*** INPUT RECORDS ***

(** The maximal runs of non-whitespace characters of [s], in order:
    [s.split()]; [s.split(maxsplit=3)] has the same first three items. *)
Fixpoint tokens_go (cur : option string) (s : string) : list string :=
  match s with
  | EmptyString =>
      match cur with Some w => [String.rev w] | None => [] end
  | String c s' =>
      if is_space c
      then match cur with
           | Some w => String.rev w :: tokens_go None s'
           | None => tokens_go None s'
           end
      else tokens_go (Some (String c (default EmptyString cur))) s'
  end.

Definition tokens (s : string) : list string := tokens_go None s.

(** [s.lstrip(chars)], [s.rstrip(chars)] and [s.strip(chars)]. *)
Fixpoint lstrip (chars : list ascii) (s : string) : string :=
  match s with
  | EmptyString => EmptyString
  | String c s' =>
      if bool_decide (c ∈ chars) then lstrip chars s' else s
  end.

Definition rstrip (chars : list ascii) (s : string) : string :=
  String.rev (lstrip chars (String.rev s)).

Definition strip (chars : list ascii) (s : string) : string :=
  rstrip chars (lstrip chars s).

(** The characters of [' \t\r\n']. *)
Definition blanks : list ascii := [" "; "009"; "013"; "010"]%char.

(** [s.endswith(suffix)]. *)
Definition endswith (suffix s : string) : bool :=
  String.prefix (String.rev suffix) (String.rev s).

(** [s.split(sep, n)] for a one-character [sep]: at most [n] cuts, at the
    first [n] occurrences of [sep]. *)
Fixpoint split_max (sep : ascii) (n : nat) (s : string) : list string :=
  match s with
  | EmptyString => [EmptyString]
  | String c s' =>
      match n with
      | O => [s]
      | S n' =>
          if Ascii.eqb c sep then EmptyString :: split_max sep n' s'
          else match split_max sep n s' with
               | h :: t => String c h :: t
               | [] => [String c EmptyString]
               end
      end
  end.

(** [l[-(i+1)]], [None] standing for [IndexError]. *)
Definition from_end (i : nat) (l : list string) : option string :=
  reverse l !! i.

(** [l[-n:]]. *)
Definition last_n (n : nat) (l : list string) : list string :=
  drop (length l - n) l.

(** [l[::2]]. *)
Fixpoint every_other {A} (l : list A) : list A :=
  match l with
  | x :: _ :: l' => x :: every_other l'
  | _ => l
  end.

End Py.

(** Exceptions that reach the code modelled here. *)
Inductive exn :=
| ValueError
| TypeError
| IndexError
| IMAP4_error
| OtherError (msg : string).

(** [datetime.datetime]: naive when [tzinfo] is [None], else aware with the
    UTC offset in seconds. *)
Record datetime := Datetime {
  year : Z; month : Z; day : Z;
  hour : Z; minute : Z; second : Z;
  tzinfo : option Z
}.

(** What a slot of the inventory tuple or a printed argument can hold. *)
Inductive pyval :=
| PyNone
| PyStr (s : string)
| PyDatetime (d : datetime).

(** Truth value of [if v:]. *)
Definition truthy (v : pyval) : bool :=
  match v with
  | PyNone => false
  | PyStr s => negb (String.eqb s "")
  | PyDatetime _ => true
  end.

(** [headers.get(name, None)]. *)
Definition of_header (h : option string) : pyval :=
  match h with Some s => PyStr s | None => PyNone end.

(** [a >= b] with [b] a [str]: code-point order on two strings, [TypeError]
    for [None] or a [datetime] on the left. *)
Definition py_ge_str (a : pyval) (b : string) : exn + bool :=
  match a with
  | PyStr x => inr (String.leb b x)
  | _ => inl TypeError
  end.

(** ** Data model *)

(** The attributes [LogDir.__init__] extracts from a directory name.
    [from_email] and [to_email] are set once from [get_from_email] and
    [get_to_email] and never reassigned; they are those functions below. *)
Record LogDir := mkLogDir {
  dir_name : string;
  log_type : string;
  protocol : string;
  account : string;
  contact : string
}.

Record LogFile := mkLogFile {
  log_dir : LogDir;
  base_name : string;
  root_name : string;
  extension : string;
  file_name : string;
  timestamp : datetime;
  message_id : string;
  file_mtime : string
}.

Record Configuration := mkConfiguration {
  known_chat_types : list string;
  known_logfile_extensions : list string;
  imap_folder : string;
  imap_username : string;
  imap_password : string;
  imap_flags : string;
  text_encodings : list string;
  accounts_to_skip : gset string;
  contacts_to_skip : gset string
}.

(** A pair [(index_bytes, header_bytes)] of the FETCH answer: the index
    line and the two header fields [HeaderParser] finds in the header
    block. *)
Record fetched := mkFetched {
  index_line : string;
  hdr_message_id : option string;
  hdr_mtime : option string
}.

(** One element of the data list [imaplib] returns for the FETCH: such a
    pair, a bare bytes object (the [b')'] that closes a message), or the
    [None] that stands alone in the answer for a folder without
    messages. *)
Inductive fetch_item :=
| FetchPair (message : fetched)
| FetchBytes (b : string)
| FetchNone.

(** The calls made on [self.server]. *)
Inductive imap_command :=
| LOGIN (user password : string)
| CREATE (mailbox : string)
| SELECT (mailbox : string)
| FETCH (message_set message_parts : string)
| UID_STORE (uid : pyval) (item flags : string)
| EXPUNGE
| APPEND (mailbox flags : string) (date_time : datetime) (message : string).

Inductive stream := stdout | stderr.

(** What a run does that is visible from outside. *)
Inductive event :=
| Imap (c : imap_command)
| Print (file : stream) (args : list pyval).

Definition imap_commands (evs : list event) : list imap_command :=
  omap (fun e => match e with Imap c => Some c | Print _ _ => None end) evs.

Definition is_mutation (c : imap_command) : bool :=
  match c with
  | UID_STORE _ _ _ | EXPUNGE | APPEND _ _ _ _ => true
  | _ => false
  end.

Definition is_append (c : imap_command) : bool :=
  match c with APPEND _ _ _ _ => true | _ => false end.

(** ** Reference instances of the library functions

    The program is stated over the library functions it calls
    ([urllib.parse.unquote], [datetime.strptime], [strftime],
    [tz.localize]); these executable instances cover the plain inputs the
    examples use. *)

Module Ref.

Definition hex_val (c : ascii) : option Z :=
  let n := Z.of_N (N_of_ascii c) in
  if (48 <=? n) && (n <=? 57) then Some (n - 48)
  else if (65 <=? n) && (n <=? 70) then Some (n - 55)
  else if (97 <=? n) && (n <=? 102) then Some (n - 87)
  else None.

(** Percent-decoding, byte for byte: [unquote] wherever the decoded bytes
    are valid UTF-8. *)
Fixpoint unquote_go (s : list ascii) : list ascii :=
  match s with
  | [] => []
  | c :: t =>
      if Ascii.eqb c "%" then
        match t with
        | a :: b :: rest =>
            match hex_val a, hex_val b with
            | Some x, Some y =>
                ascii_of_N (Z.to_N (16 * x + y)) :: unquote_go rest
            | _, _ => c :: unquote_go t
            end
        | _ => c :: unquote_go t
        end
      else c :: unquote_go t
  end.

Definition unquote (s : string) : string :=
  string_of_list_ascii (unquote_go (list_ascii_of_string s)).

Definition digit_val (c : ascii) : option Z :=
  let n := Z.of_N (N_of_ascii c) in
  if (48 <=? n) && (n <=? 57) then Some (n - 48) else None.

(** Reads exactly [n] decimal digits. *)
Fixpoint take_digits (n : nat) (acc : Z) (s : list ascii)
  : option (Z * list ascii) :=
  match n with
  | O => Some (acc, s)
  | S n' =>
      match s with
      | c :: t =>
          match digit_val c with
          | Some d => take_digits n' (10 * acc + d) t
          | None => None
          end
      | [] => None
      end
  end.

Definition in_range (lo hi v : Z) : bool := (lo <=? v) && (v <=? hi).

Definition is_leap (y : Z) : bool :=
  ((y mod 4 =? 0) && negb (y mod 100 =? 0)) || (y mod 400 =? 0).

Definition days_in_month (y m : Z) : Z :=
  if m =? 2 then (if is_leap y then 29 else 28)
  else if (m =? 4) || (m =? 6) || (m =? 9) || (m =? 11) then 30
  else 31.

*** End of INPUT RECORDS ***

● **PROBLEM REQUIREMENTS**
Everything from the line with "(String.leb b x)" through the line with "log_type : string;" should be written out exactly as it appears above, end lines included, and nothing outside that range.

● **RESULT**
  | PyStr x => inr (String.leb b x)
  | _ => inl TypeError
  end.

(** ** Data model *)

(** The attributes [LogDir.__init__] extracts from a directory name.
    [from_email] and [to_email] are set once from [get_from_email] and
    [get_to_email] and never reassigned; they are those functions below. *)
Record LogDir := mkLogDir {
  dir_name : string;
  log_type : string;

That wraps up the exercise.